Task item = All of the data must be retyped exactly, with nothing left out.

*** Information shown ***

Record CombinedGroup : Type := {
  combined_band : AgeBand;          (* [...group]: id, label, range *)
  combined_count : Z;               (* [...group]: count *)
  totalCount : Z;
  feverCount : Z;
  combined_children : list CombinedChild
}.

(** [x || 0] on a count that may be missing. *)
Definition or_zero (x : option Z) : Z :=
  match x with
  | Some n => n
  | None => 0
  end.

Definition combineCounts (visitCounts : list GroupCount)
  (feverCounts : list FeverGroup) : list CombinedGroup :=
  map (fun group =>
         let feverGroup :=
           match find (fun item =>
                         jsstring_eqb (fever_id item) (band_id (count_band group)))
                      feverCounts with
           | Some item => item
           | None => {| fever_id := []; fever_count := Some 0;
                        fever_children := Some [] |}
           end in
         {| combined_band := count_band group;
            combined_count := count group;
            totalCount := count group;
            feverCount := or_zero (fever_count feverGroup);
            combined_children :=
              map (fun child =>
                     let feverChild :=
                       match fever_children feverGroup with
                       | Some cs =>
                           find (fun item =>
                                   jsstring_eqb (fever_child_id item)
                                                (band_id (child_band child)))
                                cs
                       | None => None
                       end in
                     {| combined_child := child;
                        child_totalCount := child_count child;
                        child_feverCount :=
                          match feverChild with
                          | Some item => or_zero (fever_child_count item)
                          | None => 0
                          end |})
                  (children group) |})
      visitCounts.

(** *** The ratio of the chart and of the table

    [group.totalCount ? (group.feverCount / group.totalCount) * 100 : 0];
    the rows of the table guard the same quotient by the same test. *)
Definition ratio (feverCount totalCount : number) : number :=
  if truthy totalCount
  then js_mul (js_div feverCount totalCount) (Fin 100)
  else Fin 0.

Record ChartEntry : Type := {
  chart_label : jsstring;
  chart_ratio : number;
  chart_feverCount : Z;
  chart_totalCount : Z
}.

Definition chartData (activeGroups : list CombinedGroup) : list ChartEntry :=
  map (fun group =>
         {| chart_label := band_label (combined_band group);
            chart_ratio :=
              ratio (Fin (inject_Z (feverCount group)))
                    (Fin (inject_Z (totalCount group)));
            chart_feverCount := feverCount group;
            chart_totalCount := totalCount group |})
      activeGroups.

(** ** The week of a batch of files *)

Record WeekCheck : Type := {
  weekStart : jsstring;
  weekEnd : jsstring;
  missingDays : list jsstring;
  outOfRange : list jsstring
}.

(** [x + y] on numbers. *)
Definition js_add (x y : number) : number :=
  match x, y with
  | NaN, _ | _, NaN => NaN
  | Infinity a, Infinity b => if Bool.eqb a b then Infinity a else NaN
  | Infinity a, Fin _ => Infinity a
  | Fin _, Infinity b => Infinity b
  | Fin p, Fin q => round_double (p + q)
  end.

Fixpoint insert_day (x : Z) (l : list Z) : list Z :=
  match l with
  | [] => [x]
  | y :: l' => if x <=? y then x :: l else y :: insert_day x l'
  end.

(** [dates.sort((a, b) => a - b)] on valid dates. *)
Definition sort_days (l : list Z) : list Z := fold_right insert_day [] l.

(** [.filter(Boolean)] on an array of dates and [null]s. *)
Fixpoint filter_dates (l : list (option Z)) : list Z :=
  match l with
  | [] => []
  | Some z :: l' => z :: filter_dates l'
  | None :: l' => filter_dates l'
  end.

(** The second half of [analyzeWeekDates], from the earliest parsed date
    [first] on. *)
Definition weekCheckFrom (uniqueDates : list jsstring) (first : Z)
  : WeekCheck :=
  let weekStart := getWeekStartMonday (Some first) in
  let expectedDates := buildExpectedWeekDates weekStart in
  let missingDays :=
    filter (fun value => negb (includes uniqueDates value)) expectedDates in
  let outOfRange :=
    filter (fun value => negb (includes expectedDates value)) uniqueDates in
  {| weekStart := formatDate weekStart;
     weekEnd :=
       formatDate
         (new_Date (getFullYear weekStart) (getMonth weekStart)
                   (js_add (getDate weekStart) (Fin 5)));
     missingDays := missingDays;
     outOfRange := sort_strings outOfRange |}.

Definition analyzeWeekDates (dateStrings : list jsstring) : option WeekCheck :=
  let uniqueDates := uniq dateStrings in
  match uniqueDates with
  | [] => None
  | _ =>
      let parsedDates := filter_dates (map parseDateString uniqueDates) in
      match parsedDates with
      | [] => None
      | d0 :: _ =>
          (* [parsedDates.sort((a, b) => a - b)], then [parsedDates[0]] *)
          Some (weekCheckFrom uniqueDates (hd d0 (sort_days parsedDates)))
      end
  end.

***

Exercise solution =
Record CombinedGroup : Type := {
  combined_band : AgeBand;          (* [...group]: id, label, range *)
  combined_count : Z;               (* [...group]: count *)
  totalCount : Z;
  feverCount : Z;
  combined_children : list CombinedChild
}.

(** [x || 0] on a count that may be missing. *)
Definition or_zero (x : option Z) : Z :=
  match x with
  | Some n => n
  | None => 0
  end.

Definition combineCounts (visitCounts : list GroupCount)
  (feverCounts : list FeverGroup) : list CombinedGroup :=
  map (fun group =>
         let feverGroup :=
           match find (fun item =>
                         jsstring_eqb (fever_id item) (band_id (count_band group)))
                      feverCounts with
           | Some item => item
           | None => {| fever_id := []; fever_count := Some 0;
                        fever_children := Some [] |}
           end in
         {| combined_band := count_band group;
            combined_count := count group;
            totalCount := count group;
            feverCount := or_zero (fever_count feverGroup);
            combined_children :=
              map (fun child =>
                     let feverChild :=
                       match fever_children feverGroup with
                       | Some cs =>
                           find (fun item =>
                                   jsstring_eqb (fever_child_id item)
                                                (band_id (child_band child)))
                                cs
                       | None => None
                       end in
                     {| combined_child := child;
                        child_totalCount := child_count child;
                        child_feverCount :=
                          match feverChild with
                          | Some item => or_zero (fever_child_count item)
                          | None => 0
                          end |})
                  (children group) |})
      visitCounts.

(** *** The ratio of the chart and of the table

    [group.totalCount ? (group.feverCount / group.totalCount) * 100 : 0];
    the rows of the table guard the same quotient by the same test. *)
Definition ratio (feverCount totalCount : number) : number :=
  if truthy totalCount
  then js_mul (js_div feverCount totalCount) (Fin 100)
  else Fin 0.

Record ChartEntry : Type := {
  chart_label : jsstring;
  chart_ratio : number;
  chart_feverCount : Z;
  chart_totalCount : Z
}.

Definition chartData (activeGroups : list CombinedGroup) : list ChartEntry :=
  map (fun group =>
         {| chart_label := band_label (combined_band group);
            chart_ratio :=
              ratio (Fin (inject_Z (feverCount group)))
                    (Fin (inject_Z (totalCount group)));
            chart_feverCount := feverCount group;
            chart_totalCount := totalCount group |})
      activeGroups.

(** ** The week of a batch of files *)

Record WeekCheck : Type := {
  weekStart : jsstring;
  weekEnd : jsstring;
  missingDays : list jsstring;
  outOfRange : list jsstring
}.

(** [x + y] on numbers. *)
Definition js_add (x y : number) : number :=
  match x, y with
  | NaN, _ | _, NaN => NaN
  | Infinity a, Infinity b => if Bool.eqb a b then Infinity a else NaN
  | Infinity a, Fin _ => Infinity a
  | Fin _, Infinity b => Infinity b
  | Fin p, Fin q => round_double (p + q)
  end.

Fixpoint insert_day (x : Z) (l : list Z) : list Z :=
  match l with
  | [] => [x]
  | y :: l' => if x <=? y then x :: l else y :: insert_day x l'
  end.

(** [dates.sort((a, b) => a - b)] on valid dates. *)
Definition sort_days (l : list Z) : list Z := fold_right insert_day [] l.

(** [.filter(Boolean)] on an array of dates and [null]s. *)
Fixpoint filter_dates (l : list (option Z)) : list Z :=
  match l with
  | [] => []
  | Some z :: l' => z :: filter_dates l'
  | None :: l' => filter_dates l'
  end.

(** The second half of [analyzeWeekDates], from the earliest parsed date
    [first] on. *)
Definition weekCheckFrom (uniqueDates : list jsstring) (first : Z)
  : WeekCheck :=
  let weekStart := getWeekStartMonday (Some first) in
  let expectedDates := buildExpectedWeekDates weekStart in
  let missingDays :=
    filter (fun value => negb (includes uniqueDates value)) expectedDates in
  let outOfRange :=
    filter (fun value => negb (includes expectedDates value)) uniqueDates in
  {| weekStart := formatDate weekStart;
     weekEnd :=
       formatDate
         (new_Date (getFullYear weekStart) (getMonth weekStart)
                   (js_add (getDate weekStart) (Fin 5)));
     missingDays := missingDays;
     outOfRange := sort_strings outOfRange |}.

Definition analyzeWeekDates (dateStrings : list jsstring) : option WeekCheck :=
  let uniqueDates := uniq dateStrings in
  match uniqueDates with
  | [] => None
  | _ =>
      let parsedDates := filter_dates (map parseDateString uniqueDates) in
      match parsedDates with
      | [] => None
      | d0 :: _ =>
          (* [parsedDates.sort((a, b) => a - b)], then [parsedDates[0]] *)
          Some (weekCheckFrom uniqueDates (hd d0 (sort_days parsedDates)))
      end
  end.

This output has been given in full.